3. Algunas clásicas opciones clasemedieras de ocupación en cuarentena: a) limpiar minuciosamente el refrigerador, desempolvar, ordenar el closet y clasificar libros, revistas y películas (la app gratuita libib puede ser de asistencia); b) leer alguno de los cientos de libros largos que no habíamos leído porque no teníamos el tiempo para hacerlo (novelas mencionadas con frecuencia: En busca del tiempo perdido de Proust; Guerra y paz de Tolstoy; Felipe Delgado de Saenz); c) o, rendidos a las gozosas devastaciones del binge watching, darle duro a las series de Netflix y Amazon; d) o empezar a escribir ese relato policial que teníamos pendiente y dándonos vuelta en la cabeza hace años. Etc.

4. Los condenados a muerte en Estados Unidos tienen el derecho a una “última cena”, celebrada uno o dos días antes de su ejecución por inyección letal o silla eléctrica. Pueden pedir lo que quieran, aunque con un límite en el costo y con la excepción de bebidas alcohólicas y tabaco. Sin ya tiempo para más comidas que esa, los presos escogen aquella a la que quieren regresar por última vez. En general, estos modestos banquetes finales tienden a honrar la mejor comida chatarra. John Wayne Gacy, por ejemplo –condenado a muerte por 33 asesinatos– pidió en 1994 un balde de pollo KFC (“receta original”), 12 camarones, papas fritas y una libra de frutillas frescas. Ted Bundy, condenado por más de 35 asesinatos, decidió en 1989 no pedir nada, pero le dieron de todas formas la “comida especial” estándar del sueño americano, una especie de desayuno en esteroides: un bife inmenso (término medio), tres huevos fritos, papas fritas al estilo hash browns, tostadas con mantequilla y mermelada, jugo de naranja y leche. Hay también los minimalistas:  Victor Feguer –condenado por secuestro y asesinato– pidió en 1963 una sola aceituna negra, con pepa; y Timothy McVeigh –condenado por 168 muertes– pidió en 2001 un litro de helado de menta con chispas de chocolate.

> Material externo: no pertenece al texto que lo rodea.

Lemma add_childrens_ends p a l w tr :
  mirrors (Some p) tr w -> tr !! p = Some a -> NoDup (on_name <$> l) -> Forall (to_add w tr p) l ->
  ends (add_childrens a l) (fun _ w' => keeps w w' /\ exists tr', mirrors (Some p) tr' w' /\ tr ⊆ tr' /\
    forall c, c ∈ l -> is_Some (tr' !! (p ++ [c.(on_name)]))) w.
Proof.
  intros HM Ha Hnd Hl. revert w tr HM Ha Hnd Hl. induction l as [|c l IH]; intros w tr HM Ha Hnd Hl; cbn [add_childrens].
  { apply ends_mret. split; [reflexivity|]. exists tr. split_and!; [done..|]. by intros c ?%elem_of_nil. }
  apply Forall_cons in Hl as [Hc Hl]. rewrite fmap_cons in Hnd. apply NoDup_cons in Hnd as [Hcl Hnd].
  eapply add_child_ends; [done..|]. intros w' Hkeeps Hlay HM'. pose proof (proj1 Hc) as Hnew.
  assert (tr ⊆ <[p ++ [c.(on_name)] := w.(w_next)]> tr) as Hsub by (by apply insert_subseteq).
  eapply ends_mono; [apply (IH w'); [exact HM'|by eapply lookup_weaken|done|]|].
  - rewrite Forall_forall in Hl |- *. intros c' Hc'. destruct (Hl c' Hc') as (H1 & H2 & H3 & H4 & H5).
    split_and!; [|done|rewrite (alike_files w) by (by apply layers_alike); split_and!; [done..|]].
    + rewrite lookup_insert_ne; [done|]. intros [_ E]%app_inj_tail. apply Hcl. rewrite E. by apply list_elem_of_fmap_2.
    + eapply Forall2_impl; [done|]. intros ri f. by apply layers_good.
  - intros ? w'' (Hkeeps' & tr' & HM'' & Hsub' & Hall). split; [by etrans|]. exists tr'. split_and!; [done|by etrans|].
    intros c' [->|Hc']%elem_of_cons; [|by apply Hall]. eexists. eapply lookup_weaken; [apply lookup_insert_eq|done].
Qed.

Lemma mirrors_start tr w p : mirrors None tr w -> mirrors (Some p) tr w.
Proof.
  intros []. split; try done. intros q a Hq. destruct (mi_node0 q a Hq) as (n & Hn & [] & Hi).
  exists n. split_and!; [done| |done]. by split; [..|auto].
Qed.

Lemma mirrors_loaded tr w p a :
  mirrors (Some p) tr w -> tr !! p = Some a ->
  (forall name, files_of w (p ++ [name]) <> [] -> is_Some (tr !! (p ++ [name]))) ->
  mirrors None tr (set_nodes w (alter set_loaded a w.(w_nodes))).
Proof.
  intros HM Ha Hall. eapply mirrors_update; [exact HM|exact Ha| |].
  - intros n []. split; [|done]. by split.
  - intros q Hq. by rewrite !bool_decide_false by congruence.
Qed.

(** What a scan found is new to the tree. *)
Lemma scanned_to_add tr w w' p n a nodes :
  mirrors None tr w -> tr !! p = Some a -> w.(w_nodes) !! a = Some n -> n.(on_loaded) = false ->
  scan_of w w' n.(on_path) (files_of w p) nodes -> Forall (to_add w' tr p) nodes.
Proof.
  intros HM Ha Hn Hl [_ Hsound _ M]. destruct (HM.(mi_node _ _ _) p a Ha) as (n' & Hn' & [] & _). simplify_eq.
  pose proof (moves_alike _ _ _ M) as Halike. apply Forall_forall. intros c Hc. destruct (Hsound c Hc) as (Hne & Hsc & Hg).
  rewrite na_path0 in Hsc. unfold to_add. rewrite (alike_files w) by done. unfold files_of at 1 2 3. rewrite resolve_snoc.
  split_and!; [| |done..].
  - by rewrite <- na_children0, na_empty0, lookup_empty.
  - eapply entry_good_name; [|exact Hne]. eapply Forall2_Forall_r; [exact na_files0|]. apply Forall_true. by intros ri f [].
Qed.

Lemma load_directory_ends ctx tr w p a f fs :
  mirrors None tr w -> tr !! p = Some a -> files_of w p = f :: fs -> kind_dir f.(fd_kind) = true ->
  ends (load_directory ctx a) (fun _ w' => keeps w w' /\ exists tr' n, mirrors None tr' w' /\ tr ⊆ tr' /\
    w'.(w_nodes) !! a = Some n /\ n.(on_loaded) = true) w.
Proof.
  intros HM Ha Hfs Hdir. destruct (HM.(mi_node _ _ _) p a Ha) as (n & Hn & Hat & _).
  unfold load_directory. eapply ends_bind; [by apply get_node_ends|]. intros ? ? [-> ->].
  destruct n.(on_loaded) eqn:Hl; [apply ends_mret; split; [reflexivity|]; by exists tr, n|].
  pose proof Hat.(na_files _ _ _ _ _) as Hg. rewrite Hfs in Hg.
  eapply ends_bind; [by eapply scan_childrens_ends|]. rewrite <- Hfs. intros nodes w1 Hscan.
  pose proof Hscan.(so_moves _ _ _ _ _) as M.
  assert (mirrors None tr w1) as HM1 by (eapply mirrors_moves; [exact M| |done]; intros; apply held_nonneg).
  eapply ends_bind; [apply (get_node_ends a n); by rewrite M.(ms_nodes _ _ _)|]. intros ? ? [-> ->]. rewrite Hl.
  eapply ends_bind; [eapply add_childrens_ends; [by apply mirrors_start|done|apply Hscan|by apply (scanned_to_add tr w w1 p n a nodes)]|].
  intros ? w2 (Hkeeps & tr' & HM2 & Hsub & Hall). pose proof (lookup_weaken _ _ _ _ Ha Hsub) as Ha'.
  destruct (HM2.(mi_node _ _ _) p a Ha') as (n2 & Hn2 & _).
  assert (keeps w w2) as Hk by (trans w1; [by eapply moves_keeps|done]).
  unfold ends, update_node, modify. split; [done|].
  exists tr', (set_loaded n2). split_and!; [|done|cbn; by rewrite lookup_alter_eq, Hn2|done].
  eapply mirrors_loaded; [done..|]. intros name. rewrite (alike_files w) by apply Hk. unfold files_of. rewrite resolve_snoc.
  intros (c & -> & Hc)%(Hscan.(so_complete _ _ _ _ _))%list_elem_of_fmap. by apply Hall.
Qed.

(** ** Look-ups *)

(** Nothing is dropped at the end of a request. *)
Lemma collect_nothing tr w : mirrors None tr w -> collect w = (w, Ok tt).
Proof.
  intros HM. unfold collect.
  assert (forall l, foldr (fun a rest => _ ← collect_node a; rest) (mret tt) l w = (w, Ok tt)) as Hl; [|apply Hl].
  induction l as [|a l IH]; [done|]. cbn [foldr]. unfold mbind, prog_mbind, prog_bind.
  assert (collect_node a w = (w, Ok tt)) as ->; [|done]. unfold collect_node.
  destruct (w.(w_nodes) !! a) as [n|] eqn:Hn; [|by case_bool_decide].
  destruct (HM.(mi_nodes _ _ _) a ltac:(by eexists)) as [_ [p Hp]].
  destruct (HM.(mi_node _ _ _) p a Hp) as (n' & Hn' & _ & Hi). rewrite bool_decide_true; [done|].
  unfold references. apply elem_of_app. left. unfold values. apply list_elem_of_fmap.
  exists (n'.(on_inode), a). split; [done|]. by apply elem_of_map_to_list.
Qed.

(** The attributes [st] are those of the file [f]. *)
Definition stat_at w (f : Found) (st : stat64) : Prop :=
  forall l, w.(w_layers) !! f.(fd_layer) = Some l -> stat_of l f.(fd_inode) st.

(** A directory is loaded when its attributes say that it is one. *)
Lemma stat_load_gives {A} ctx tr w p a n f fs (k : stat64 -> OverlayInode -> prog (World L) io_error A) Q :
  mirrors None tr w -> tr !! p = Some a -> w.(w_nodes) !! a = Some n -> files_of w p = f :: fs ->
  (forall st w' tr', keeps w w' -> mirrors None tr' w' -> tr ⊆ tr' -> stat_at w f st ->
    (kind_dir f.(fd_kind) = true -> exists n', w'.(w_nodes) !! a = Some n' /\ n'.(on_loaded) = true) ->
    gives (k st n) Q w') ->
  gives (st ← ovi_stat64 ctx a;
         n ← get_node a;
         _ ← (if st_is_dir st && negb n.(on_loaded) then load_directory ctx a else mret tt);
         k st n) Q w.
Proof.
  intros HM Ha Hn Hfs Hk. destruct (HM.(mi_node _ _ _) p a Ha) as (n' & Hn' & Hat & _). simplify_eq.
  pose proof Hat.(na_files _ _ _ _ _) as Hg. rewrite Hfs in Hg.
  eapply gives_ends; [by eapply ovi_stat64_ends|]. intros st w1 (M & -> & Hst).
  assert (mirrors None tr w1) as HM1 by (by eapply mirrors_moves).
  pose proof (moves_keeps _ _ _ M) as Hkeeps. rewrite <- M.(ms_nodes _ _ _) in Hn.
  eapply gives_ends; [by apply get_node_ends|]. intros ? ? [-> ->].
  destruct (kind_dir f.(fd_kind) && negb n.(on_loaded)) eqn:Hload.
  - apply andb_true_iff in Hload as [Hdir _]. eapply gives_ends; [eapply load_directory_ends; [done..| |done]|].
    { rewrite (alike_files w); [done|apply Hkeeps]. }
    intros ? w2 (Hkeeps' & tr' & n' & HM2 & Hsub & Hn2 & Hl2). eapply Hk; [by etrans|done..|]. eauto.
  - eapply gives_ends; [by apply (ends_mret tt (fun _ w2 => w2 = w1))|]. intros ? ? ->. eapply Hk; [done..|].
    intros Hdir. exists n. split; [done|]. rewrite Hdir in Hload. by destruct n.(on_loaded).
Qed.

Lemma get_active_inode_ends i w :
  ends (get_active_inode i) (fun r w' => r = w.(w_fs).(ov_inodes).(is_inodes) !! i /\ w' = w) w.
Proof. done. Qed.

5. Tal vez otra forma de combatir el estrés y ocupar este tiempo sea esa: imaginar que ya se nos acabó y que nuestros consumos culturales en estos días serán los últimos. ¿A qué libros queremos volver antes de morir? ¿A qué películas? ¿A qué música? ¿Jugando qué juego de video nos encontrará la peste?

6. En ese plan, el del consumo personal apocalíptico, he hecho listas, menús que comparto con los de mi señora esposa. No se trata, claro, de ninguna recomendación y ni siquiera es la expresión de un gusto: son más bien los retornos a una historia sentimental, a los accidentes y contingencias de una vida que es, en ello, como cualquier otra. El hecho de que en estos días –pensando, como todos, que podrían ser los últimos– sólo quiera releer Persuasión de Austen o algunos cuentos de Sangre de mestizos de Céspedes o la Minima moralia de Adorno o las Otras inquisiciones de Borges ¿qué es lo que dice de esa vida?

7. Una de las películas en mi menú para “los últimos días” es el El séptimo sello (1957) de Ingmar Bergman (disponible, gratis, en youtube). Mediados del siglo XIV: El caballero cruzado Antonius Block y su escudero, Jöns, regresan a su país después de 10 años de ausencia en Tierra Santa. Lo encuentran devastado por la peste, aunque lo peor no sea la enfermedad: lo terrible es la precariedad coercitiva, el caos del que usufructúan los más fuertes, los abusos del poder institucional, el imperio del rumor y la superstición, la persecución de los que suelen ser señalados como los culpables.   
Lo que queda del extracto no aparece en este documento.